Data for review Block Start

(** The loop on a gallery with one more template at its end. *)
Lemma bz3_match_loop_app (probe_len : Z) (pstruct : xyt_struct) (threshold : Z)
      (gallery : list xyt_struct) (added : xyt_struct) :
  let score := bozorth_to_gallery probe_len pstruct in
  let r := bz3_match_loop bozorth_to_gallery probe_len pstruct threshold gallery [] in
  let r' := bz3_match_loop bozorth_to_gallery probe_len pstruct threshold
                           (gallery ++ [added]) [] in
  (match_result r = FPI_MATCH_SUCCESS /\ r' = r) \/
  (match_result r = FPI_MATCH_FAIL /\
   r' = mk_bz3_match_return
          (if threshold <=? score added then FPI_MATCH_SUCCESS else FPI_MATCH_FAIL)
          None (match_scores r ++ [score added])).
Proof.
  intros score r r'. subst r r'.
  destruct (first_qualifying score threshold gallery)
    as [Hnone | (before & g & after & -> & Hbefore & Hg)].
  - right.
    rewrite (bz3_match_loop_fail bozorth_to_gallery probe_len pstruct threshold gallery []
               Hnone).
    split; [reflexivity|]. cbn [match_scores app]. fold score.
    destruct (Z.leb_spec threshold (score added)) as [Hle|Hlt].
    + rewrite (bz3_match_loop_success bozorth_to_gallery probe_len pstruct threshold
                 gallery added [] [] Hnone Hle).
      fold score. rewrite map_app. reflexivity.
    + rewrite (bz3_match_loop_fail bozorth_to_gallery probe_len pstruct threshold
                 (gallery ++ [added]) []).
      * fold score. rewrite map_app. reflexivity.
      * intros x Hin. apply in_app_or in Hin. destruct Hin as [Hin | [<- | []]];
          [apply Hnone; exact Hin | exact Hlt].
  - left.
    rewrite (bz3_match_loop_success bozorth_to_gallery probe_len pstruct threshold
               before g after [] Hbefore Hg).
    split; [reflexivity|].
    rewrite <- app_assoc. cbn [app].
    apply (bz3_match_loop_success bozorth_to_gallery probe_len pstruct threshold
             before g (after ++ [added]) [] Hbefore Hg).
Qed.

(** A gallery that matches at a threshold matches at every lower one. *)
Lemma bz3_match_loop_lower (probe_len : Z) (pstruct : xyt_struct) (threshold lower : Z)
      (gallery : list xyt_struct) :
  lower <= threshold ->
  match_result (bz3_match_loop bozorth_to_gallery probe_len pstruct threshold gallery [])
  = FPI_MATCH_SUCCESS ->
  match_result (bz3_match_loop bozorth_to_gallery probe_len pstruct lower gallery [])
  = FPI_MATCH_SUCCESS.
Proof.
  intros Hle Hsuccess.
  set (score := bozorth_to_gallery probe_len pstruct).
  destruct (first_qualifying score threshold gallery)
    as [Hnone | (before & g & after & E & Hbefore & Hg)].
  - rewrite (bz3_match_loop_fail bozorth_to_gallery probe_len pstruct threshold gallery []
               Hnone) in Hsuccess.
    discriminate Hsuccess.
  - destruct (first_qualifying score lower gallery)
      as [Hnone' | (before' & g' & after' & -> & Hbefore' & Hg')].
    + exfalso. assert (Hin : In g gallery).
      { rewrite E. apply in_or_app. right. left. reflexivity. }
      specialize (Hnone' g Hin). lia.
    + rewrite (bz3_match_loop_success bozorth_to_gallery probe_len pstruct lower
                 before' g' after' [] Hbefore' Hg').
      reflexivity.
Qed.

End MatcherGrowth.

Data for review Block End
Data for review Block Start

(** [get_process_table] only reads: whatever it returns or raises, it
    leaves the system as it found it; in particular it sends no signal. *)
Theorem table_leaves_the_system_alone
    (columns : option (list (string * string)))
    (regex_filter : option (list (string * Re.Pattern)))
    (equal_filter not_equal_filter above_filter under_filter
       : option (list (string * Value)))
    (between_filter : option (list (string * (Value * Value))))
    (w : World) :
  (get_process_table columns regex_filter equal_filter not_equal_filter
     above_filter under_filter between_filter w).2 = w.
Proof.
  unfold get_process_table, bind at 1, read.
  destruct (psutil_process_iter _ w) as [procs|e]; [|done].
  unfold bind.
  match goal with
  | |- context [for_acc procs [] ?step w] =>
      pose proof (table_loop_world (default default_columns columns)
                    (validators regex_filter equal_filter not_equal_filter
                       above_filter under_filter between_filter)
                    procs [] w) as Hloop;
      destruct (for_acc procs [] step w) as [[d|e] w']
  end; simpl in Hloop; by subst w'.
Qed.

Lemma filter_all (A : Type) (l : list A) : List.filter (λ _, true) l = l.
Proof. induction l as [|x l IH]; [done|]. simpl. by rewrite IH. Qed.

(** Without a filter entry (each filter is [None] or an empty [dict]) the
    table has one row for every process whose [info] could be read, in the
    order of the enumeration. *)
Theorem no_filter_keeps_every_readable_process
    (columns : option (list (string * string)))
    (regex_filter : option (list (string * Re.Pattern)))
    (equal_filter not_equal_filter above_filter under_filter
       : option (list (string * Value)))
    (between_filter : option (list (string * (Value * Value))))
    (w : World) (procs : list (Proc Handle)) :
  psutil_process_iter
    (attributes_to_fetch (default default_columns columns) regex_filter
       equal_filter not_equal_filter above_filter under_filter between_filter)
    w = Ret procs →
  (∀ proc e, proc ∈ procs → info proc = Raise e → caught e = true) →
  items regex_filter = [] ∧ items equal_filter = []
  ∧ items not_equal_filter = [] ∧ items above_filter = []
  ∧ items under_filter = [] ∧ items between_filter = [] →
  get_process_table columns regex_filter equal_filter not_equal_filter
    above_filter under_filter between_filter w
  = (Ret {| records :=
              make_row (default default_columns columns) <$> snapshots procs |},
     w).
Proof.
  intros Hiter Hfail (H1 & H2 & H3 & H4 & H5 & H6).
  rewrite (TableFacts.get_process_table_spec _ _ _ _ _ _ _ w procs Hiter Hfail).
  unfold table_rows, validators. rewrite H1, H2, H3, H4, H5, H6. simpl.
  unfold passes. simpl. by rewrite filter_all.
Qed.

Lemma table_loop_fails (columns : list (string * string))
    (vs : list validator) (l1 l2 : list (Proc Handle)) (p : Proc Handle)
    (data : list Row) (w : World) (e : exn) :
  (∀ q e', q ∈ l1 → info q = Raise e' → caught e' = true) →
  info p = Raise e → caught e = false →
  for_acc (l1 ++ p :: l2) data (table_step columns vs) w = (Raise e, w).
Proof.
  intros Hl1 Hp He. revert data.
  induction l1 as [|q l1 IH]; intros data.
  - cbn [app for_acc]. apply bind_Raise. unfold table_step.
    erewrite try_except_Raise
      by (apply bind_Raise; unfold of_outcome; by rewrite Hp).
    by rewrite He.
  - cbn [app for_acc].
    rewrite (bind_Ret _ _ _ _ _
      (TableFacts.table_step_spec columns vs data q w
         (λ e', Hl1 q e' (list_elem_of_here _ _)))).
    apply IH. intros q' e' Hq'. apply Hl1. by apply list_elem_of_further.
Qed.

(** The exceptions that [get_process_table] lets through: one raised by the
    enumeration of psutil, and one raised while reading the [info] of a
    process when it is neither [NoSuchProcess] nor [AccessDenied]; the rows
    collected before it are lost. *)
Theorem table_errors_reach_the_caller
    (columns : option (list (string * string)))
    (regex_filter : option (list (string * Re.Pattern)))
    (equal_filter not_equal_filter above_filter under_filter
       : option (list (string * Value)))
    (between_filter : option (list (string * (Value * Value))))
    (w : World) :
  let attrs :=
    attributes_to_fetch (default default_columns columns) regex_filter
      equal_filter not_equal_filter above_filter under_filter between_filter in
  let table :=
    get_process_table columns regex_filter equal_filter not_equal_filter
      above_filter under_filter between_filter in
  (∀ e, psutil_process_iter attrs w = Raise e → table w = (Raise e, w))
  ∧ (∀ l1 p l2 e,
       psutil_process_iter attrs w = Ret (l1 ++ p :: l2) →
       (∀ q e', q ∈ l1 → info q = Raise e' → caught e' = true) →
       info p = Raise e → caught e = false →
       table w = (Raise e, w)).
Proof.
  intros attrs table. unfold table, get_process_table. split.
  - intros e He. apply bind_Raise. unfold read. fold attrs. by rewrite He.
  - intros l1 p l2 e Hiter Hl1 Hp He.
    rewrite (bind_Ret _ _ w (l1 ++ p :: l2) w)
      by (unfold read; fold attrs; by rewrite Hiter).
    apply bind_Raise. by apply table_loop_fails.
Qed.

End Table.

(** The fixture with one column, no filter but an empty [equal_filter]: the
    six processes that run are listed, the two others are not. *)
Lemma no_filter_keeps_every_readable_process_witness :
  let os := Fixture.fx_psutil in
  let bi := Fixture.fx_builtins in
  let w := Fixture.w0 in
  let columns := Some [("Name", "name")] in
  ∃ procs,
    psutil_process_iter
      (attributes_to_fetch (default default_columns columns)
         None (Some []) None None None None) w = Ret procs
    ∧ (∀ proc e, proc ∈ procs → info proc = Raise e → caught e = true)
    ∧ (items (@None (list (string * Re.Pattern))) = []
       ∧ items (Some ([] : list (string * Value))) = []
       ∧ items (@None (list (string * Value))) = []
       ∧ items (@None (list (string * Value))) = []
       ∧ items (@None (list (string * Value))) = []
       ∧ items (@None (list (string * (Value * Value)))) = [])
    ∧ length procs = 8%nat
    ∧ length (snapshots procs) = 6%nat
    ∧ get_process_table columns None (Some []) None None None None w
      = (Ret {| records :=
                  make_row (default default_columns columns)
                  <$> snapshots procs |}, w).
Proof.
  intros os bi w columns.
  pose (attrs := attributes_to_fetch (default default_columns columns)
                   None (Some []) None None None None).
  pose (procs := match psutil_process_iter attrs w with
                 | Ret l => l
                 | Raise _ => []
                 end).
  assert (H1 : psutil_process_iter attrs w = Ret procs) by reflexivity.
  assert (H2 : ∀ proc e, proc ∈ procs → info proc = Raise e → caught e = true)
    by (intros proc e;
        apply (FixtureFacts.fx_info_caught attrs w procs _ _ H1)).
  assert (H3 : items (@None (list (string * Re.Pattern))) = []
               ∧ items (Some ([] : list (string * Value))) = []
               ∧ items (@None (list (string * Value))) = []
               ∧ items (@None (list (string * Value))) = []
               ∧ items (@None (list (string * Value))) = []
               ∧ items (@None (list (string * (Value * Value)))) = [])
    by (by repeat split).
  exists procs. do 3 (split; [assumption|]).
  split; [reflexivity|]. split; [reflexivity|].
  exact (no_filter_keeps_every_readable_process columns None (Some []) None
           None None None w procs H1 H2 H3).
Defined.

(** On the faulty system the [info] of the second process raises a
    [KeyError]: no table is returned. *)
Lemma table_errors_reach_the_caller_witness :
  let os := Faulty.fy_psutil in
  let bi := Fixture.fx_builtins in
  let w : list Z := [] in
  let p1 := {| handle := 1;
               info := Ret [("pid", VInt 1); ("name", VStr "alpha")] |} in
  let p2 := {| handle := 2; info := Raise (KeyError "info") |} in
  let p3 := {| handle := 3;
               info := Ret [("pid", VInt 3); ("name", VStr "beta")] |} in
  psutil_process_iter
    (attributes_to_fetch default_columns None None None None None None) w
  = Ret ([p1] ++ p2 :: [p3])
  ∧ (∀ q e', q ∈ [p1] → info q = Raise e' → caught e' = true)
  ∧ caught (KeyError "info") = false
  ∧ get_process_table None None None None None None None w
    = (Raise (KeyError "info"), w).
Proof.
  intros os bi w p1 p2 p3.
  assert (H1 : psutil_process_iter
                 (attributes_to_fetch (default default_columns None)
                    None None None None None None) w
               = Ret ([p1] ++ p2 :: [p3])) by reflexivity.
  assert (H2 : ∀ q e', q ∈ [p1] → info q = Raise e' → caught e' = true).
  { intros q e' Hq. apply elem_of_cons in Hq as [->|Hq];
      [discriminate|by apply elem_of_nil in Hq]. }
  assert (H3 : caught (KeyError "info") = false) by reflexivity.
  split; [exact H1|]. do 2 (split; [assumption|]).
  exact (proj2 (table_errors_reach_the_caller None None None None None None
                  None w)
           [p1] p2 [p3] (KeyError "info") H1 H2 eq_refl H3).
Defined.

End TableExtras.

Data for review Block End

Exercise:
Extract, from the listing above, every line where the string "validators" occurs.

Output of the exercise:
                    (validators regex_filter equal_filter not_equal_filter
  unfold table_rows, validators. rewrite H1, H2, H3, H4, H5, H6. simpl.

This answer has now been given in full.